The spacers in CRISPR arrays record the history of phages infecting bacterial hosts. We observed that 65% (n = 275) of the 421 phage scaffolds were linked to 2–38 bacterial scaffolds and 72% (n = 239) of the 321 bacterial scaffolds were “attacked” by multiple phage scaffolds (n ≥ 2) (Fig. 4, Additional file 3: Table S4). As shown in Fig. 4, most bacterial genera can be infected by phages from all three families in the order Caudovirales. A number of bacterial scaffolds harbor CRISPR arrays with multiple spacers matching to the same phage scaffolds (Fig. 4, Additional file 3: Table S4). These observations demonstrated a close and co-evolutionary interaction between phages and bacteria existing in the human gut.
Significant alterations of the gut phageome in T2D were observed and validated
A previous study indicated that the gut bacteriome is associated with T2D . Considering the predator–prey relationship between the gut phages and bacteria, we expected to observe a reciprocal interaction between the phageome and bacteriome in the control and T2D samples. We first profiled the gut phageome in the human gut samples by defining pOTUs. The relative number for each pOTU in the samples was calculated according to the protocol described in the “Methods” section. Interestingly, we found that the relative numbers of the Myoviridae, Podoviridae, Siphoviridae, and unclassified_Caudovirales families increased significantly (p < 0.05, FDR < 0.25, Wilcoxon test) in the T2D samples (Fig. 5a). The phage alterations were further traced to the lowest-level taxon. We defined the core pOTUs (n = 58) as those that existed in more than 2/3 (n > 96) of the samples. Of these, 7 core pOTUs (4 Siphoviridae, 2 Podoviridae, and 1 unclassified family) were significantly different (p < 0.05, FDR < 0.25) between the T2D and control groups. Interestingly, all increased in terms of the relative number in the T2D group (Fig. 5a). The inferred bacterial hosts of these pOTUs were putatively from the bacterial genera Enterobacteria, Escherichia, Lactobacillus, Pseudomonas, and Staphylococcus. We reanalyzed the overall different bacterial taxa between the T2D and control samples using MetaPhlAn and LEfSe (LDA score > 3) (Fig. 5b and Additional file 2: Figure S7), showing that the alterations of the gut phageome do not agree with the changes in the putative bacterial hosts.

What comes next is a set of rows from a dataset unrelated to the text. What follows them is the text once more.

Lemma split_go_elem s d cur r :
  split_go d None cur (quoteListElem s ++ r) = split_go d None (cur ++ quoteListElem s) r.
Proof.
  unfold quoteListElem. destruct (_ && _) eqn:Hn.
  { apply andb_true_iff in Hn as [Hc%negb_true_iff _]. by apply split_go_plain. }
  unfold quoted. cbn [app]. rewrite <- app_assoc. cbn [app split_go]. simpl.
  rewrite split_go_escaped by apply escape_elem_good.
  assert ((cur ++ DQUOTE :: escape escape_elem s ++ [DQUOTE])
          = ((cur ++ [DQUOTE]) ++ escape escape_elem s) ++ [DQUOTE]) as ->.
  { by rewrite <- !app_assoc. }
  cbn [split_go]. destruct r; simpl; done.
Qed.

Lemma emit_elem cur s rest :
  cur = [] \/ cur = [SP] -> s <> [] -> emit_part (cur ++ quoteListElem s) rest = s :: rest.
Proof.
  intros Hcur Hs. unfold emit_part.
  assert (trim_space (cur ++ quoteListElem s) = quoteListElem s) as ->.
  { destruct Hcur as [-> | ->]; simpl; rewrite ?trim_space_SP; apply quoteListElem_tight. }
  pose proof (clean_quoteListElem s) as Hc. pose proof (quoteListElem_nonempty s Hs).
  destruct (quoteListElem s); [done |]. by rewrite Hc.
Qed.

Lemma splitTop_join v :
  Forall (fun s => s <> []) v -> splitTop (join (T ", ") (map quoteListElem v)) = v.
Proof.
  unfold splitTop. intros Hv. destruct v as [| x v]; [done |].
  assert (forall cur, cur = [] \/ cur = [SP] ->
    split_go 0 None cur (join (T ", ") (map quoteListElem (x :: v))) = x :: v) as H; [| by apply H; left].
  revert x Hv. induction v as [| y v IH]; intros x Hv cur Hcur.
  - apply Forall_cons_1 in Hv as [Hx _]. cbn [map join].
    rewrite <- (app_nil_r (quoteListElem x)), split_go_elem. by apply emit_elem.
  - apply Forall_cons_1 in Hv as [Hx Hv]. cbn [map]. rewrite join_cons by done.
    rewrite split_go_elem. cbn. rewrite emit_elem by done. f_equal. apply (IH y Hv [SP]). by right.
Qed.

To validate the significant alterations, we analyzed the 7 pOTUs in a separate stage II dataset with a larger sample size, containing 225 T2D (n = 116) and control (n = 109) samples from Chinese adult individuals. We verified that all 7 pOTUs were significantly correlated (p < 0.05 and FDR < 0.25) with T2D (Additional file 3: Table S5). In this independent dataset, more pOTUs were associated with T2D, and the relative numbers of these pOTUs increased as well (Additional file 3: Table S5).
We also verified the significant increase in the number of phages in the T2D samples on the large phage scaffold level. The total number of reads mapped to the identified large phage scaffolds was counted and further normalized by the total read number of the samples. A Wilcoxon rank-sum test was performed to identify the difference in the normalized phage numbers between T2D and control samples. Our analysis showed a significant increase in the normalized phage number in the T2D samples (Wilcoxon test, p = 8.505e−11, Fig. 5c).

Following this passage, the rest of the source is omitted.